Lasers and planes : risk of eye injury to the pilots and copilots?

I suggest the OP reads this thread on Pprune where he’ll read of lots of experiences of many pilots.

Too bad jet liners don’t carry even bigger lasers. That’s teach those miscreants a lesson or two.

Zaaapppppppp!

I think you misunderstand the nature of lasers. The beam is highly collimated, so the intensity does not fall off with distance in the same way that a light bulb does; the beam can retain high levels of intensity for very great distances. Cheap handheld lasers may have high divergence (compared to expensive research/industrial lasers), but damage to pilots’ retinas by them has been documented.

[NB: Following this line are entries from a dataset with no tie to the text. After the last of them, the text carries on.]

(** A request up to the point where its effects are made durable. *)
Definition applied (ctx : Context_) (id : nat) (addr : bytes) (request : Value) (ps : list pause) (s : Server) : FM (result cmdError ExecuteResult * Server) :=
  let s := observeRequest id addr request s in
  let before := store (executor s) in
  let '(r, s) := executeOn ctx request ps s in
  let% s := deliverExpired before s in fret (r, s).

(** One request in terms of its parts. *)
Lemma served_spec ctx id addr request ps s fs :
  executeClientRequest ctx id addr request ps s fs =
    let '((r, s1), fs1) := applied ctx id addr request ps s fs in
    if isFatal r then ((None, s1), fs1)
    else
      let '((prepared, s2), fs2) := prepareDurabilityBeforeResponse (Durability (answered r)) s1 fs1 in
      let '(result, payload) := match prepared with
        | Ok payload => (answered r, payload)
        | Err _ => (SingleResponse persistenceFailureResponse, [])
        end in
      let '(s3, fs3) := finalizeMutationEffects ctx (Durability result) payload (Propagation result) s2 fs2 in
      ((Some (Responses result, RegisterReplica result), countCommand s3), fs3).
Proof.
  unfold executeClientRequest, applied. destruct (executeOn ctx request ps (observeRequest id addr request s)) as [r s2]. unfold fbind, fret.
  destruct (deliverExpired (store (executor (observeRequest id addr request s))) s2 fs) as [s3 fs3].
  destruct r as [x|e]; [|destruct e]; cbn [answered]; try done;
    (destruct (prepareDurabilityBeforeResponse _ s3 fs3) as [[[p|e'] s4] fs4]; by destruct (finalizeMutationEffects _ _ _ _ s4 fs4)).
Qed.

Lemma Moves_applied ctx id addr request ps s fs : (∀ i, ctxClient ctx = Some i → known s i) → Forall Others ps →
  Moves s (applied ctx id addr request ps s fs).1.2.
Proof.
  intros Hp Hps Hs. pose proof (Moves_observe id addr request s) as H1. unfold applied. set (s1 := observeRequest id addr request s) in *.
  assert (Moves s1 (executeOn ctx request ps s1).2) as H2. { apply Moves_execute; [|done]. intros i Hi. by apply (Moves_known s), Hp. }
  cbn zeta. destruct (executeOn ctx request ps s1) as [r s2]. cbn [snd] in H2. unfold fbind, fret.
  pose proof (Moves_deliver (store (executor s1)) s2 fs) as H3. destruct (deliverExpired (store (executor s1)) s2 fs) as [s3 fs3].
  revert Hs. eapply Moves_trans; [exact H1|]. eapply Moves_trans; [exact H2|exact H3].
Qed.

Lemma Moves_request ctx id addr request ps s fs : (∀ i, ctxClient ctx = Some i → known s i) → Forall Others ps →
  Moves s (executeClientRequest ctx id addr request ps s fs).1.2.
Proof.
  intros Hp Hps. rewrite served_spec. pose proof (Moves_applied ctx id addr request ps s fs Hp Hps) as H1.
  destruct (applied ctx id addr request ps s fs) as [[r s1] fs1]. cbn [fst snd] in H1. destruct (isFatal r); [exact H1|]. eapply Moves_trans; [exact H1|].
  pose proof (Moves_prepare (Durability (answered r)) s1 fs1) as H2. destruct (prepareDurabilityBeforeResponse _ s1 fs1) as [[prepared s2] fs2].
  eapply Moves_trans; [exact H2|]. destruct (match prepared with Ok payload => _ | Err _ => _ end) as [result payload].
  pose proof (Moves_finalize ctx (Durability result) payload (Propagation result) s2 fs2) as H3.
  destruct (finalizeMutationEffects ctx _ _ _ s2 fs2) as [s3 fs3]. eapply Moves_trans; [exact H3|]. by apply Moves_same.
Qed.

Lemma Moves_registerReplica id s : Moves s (registerReplicaPeer id s).
Proof. unfold registerReplicaPeer. destruct (getClientState id s); [|apply Moves_refl]. destruct (negb _); [apply Moves_refl|by apply Moves_same]. Qed.

Lemma Moves_runner ctx id addr request ps s fs : (∀ i, ctxClient ctx = Some i → known s i) → Forall Others ps →
  Moves s (connCommandRunner ctx id addr request ps s fs).1.2.
Proof.
  intros Hp Hps. unfold connCommandRunner, fbind, fret. pose proof (Moves_request ctx id addr request ps s fs Hp Hps) as H1.
  destruct (executeClientRequest ctx id addr request ps s fs) as [[[[rs b]|] s1] fs1]; cbn [fst snd] in *; [|exact H1].
  eapply Moves_trans; [exact H1|]. destruct b; [apply Moves_registerReplica|apply Moves_refl].
Qed.

(** ** Clients *)

Lemma Add_rel c h : QueueOk c → (∃ b, c = SetAuthenticated b newClientState) → HubInv h → HubRel None h (ClientRegistry_Add c h).2.
Proof.
  intros Hq (b & ->) Hi. assert ((ClientRegistry_Add (SetAuthenticated b newClientState) h).2
    = onClient (S (nextID h)) (SetAuthenticated b) (ClientRegistry_Add newClientState h).2) as ->.
  { unfold ClientRegistry_Add, onClient, setClients. cbn. by rewrite alter_insert_eq. }
  assert (HubInv (ClientRegistry_Add newClientState h).2) as Hi1 by (apply (hubStep_inv (N := cmd_net) h); [constructor|done]).
  assert (clients h !! S (nextID h) = None) as Hfresh. { apply eq_None_not_Some. intros [c Hc]. apply (hi_ids _ Hi) in Hc. lia. }
  split; [by apply silent_inv| | |]; cbn.
  - intros id [c Hc]. assert (S (nextID h) ≠ id) by congruence. rewrite lookup_alter_ne, lookup_insert_ne by done. by exists c.
  - intros id c c' Hc. assert (S (nextID h) ≠ id) by congruence. rewrite lookup_alter_ne, lookup_insert_ne by done. intros Hc'. simplify_eq. apply clientRel_refl.
  - intros id c' Hn. destruct (decide (id = S (nextID h))) as [->|]; [rewrite lookup_alter_eq, lookup_insert_eq; cbn; by intros [= <-]|].
    rewrite lookup_alter_ne, lookup_insert_ne by done. congruence.
Qed.

Lemma registerClient_new s : ServerOk s → ¬ known s (registerClient s).1 ∧ known (registerClient s).2 (registerClient s).1.
Proof.
  intros Hs. unfold registerClient, known. cbn. split.
  - intros [c Hc]. apply (hi_ids _ (sv_hub _ (so_inv _ Hs))) in Hc. lia.
  - rewrite !lookup_alter_eq, lookup_insert_eq. by eexists.
Qed.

It’s you who misunderstand. They are absolutely subject to the same laws as any other form of light.

My sources : reading about an article to bounce a laser off the reflectors on the moon (the beam spread was enormous by the time it got there), the air force’s airborne laser (if laser light wasn’t subject to optics equations, the laser wouldn’t need that enormous focusing mirror at the nose), reading about a method to launch spacecraft with lasers (same deal : big focusing mirrors), reading about the theory behind spacecraft armed with lasers (same thing), and so on. Basically it’s an undisputed fact of nature.

Bumped.

I just read One Hundred Days by Adm. Sandy Woodward, who commanded the British battle group during the 1982 Falklands War. He mentions in passing that the frigate HMS Plymouth “was fitted with the new laser equipment known locally to us as ‘Flasher’ - which could well have stopped [an Argentine Air Force] attack in its tracks, because it literally forces any incoming pilot to pull up sharply during the forty-second period in which he cannot see.”

The ship evidently never had the chance to use it, however.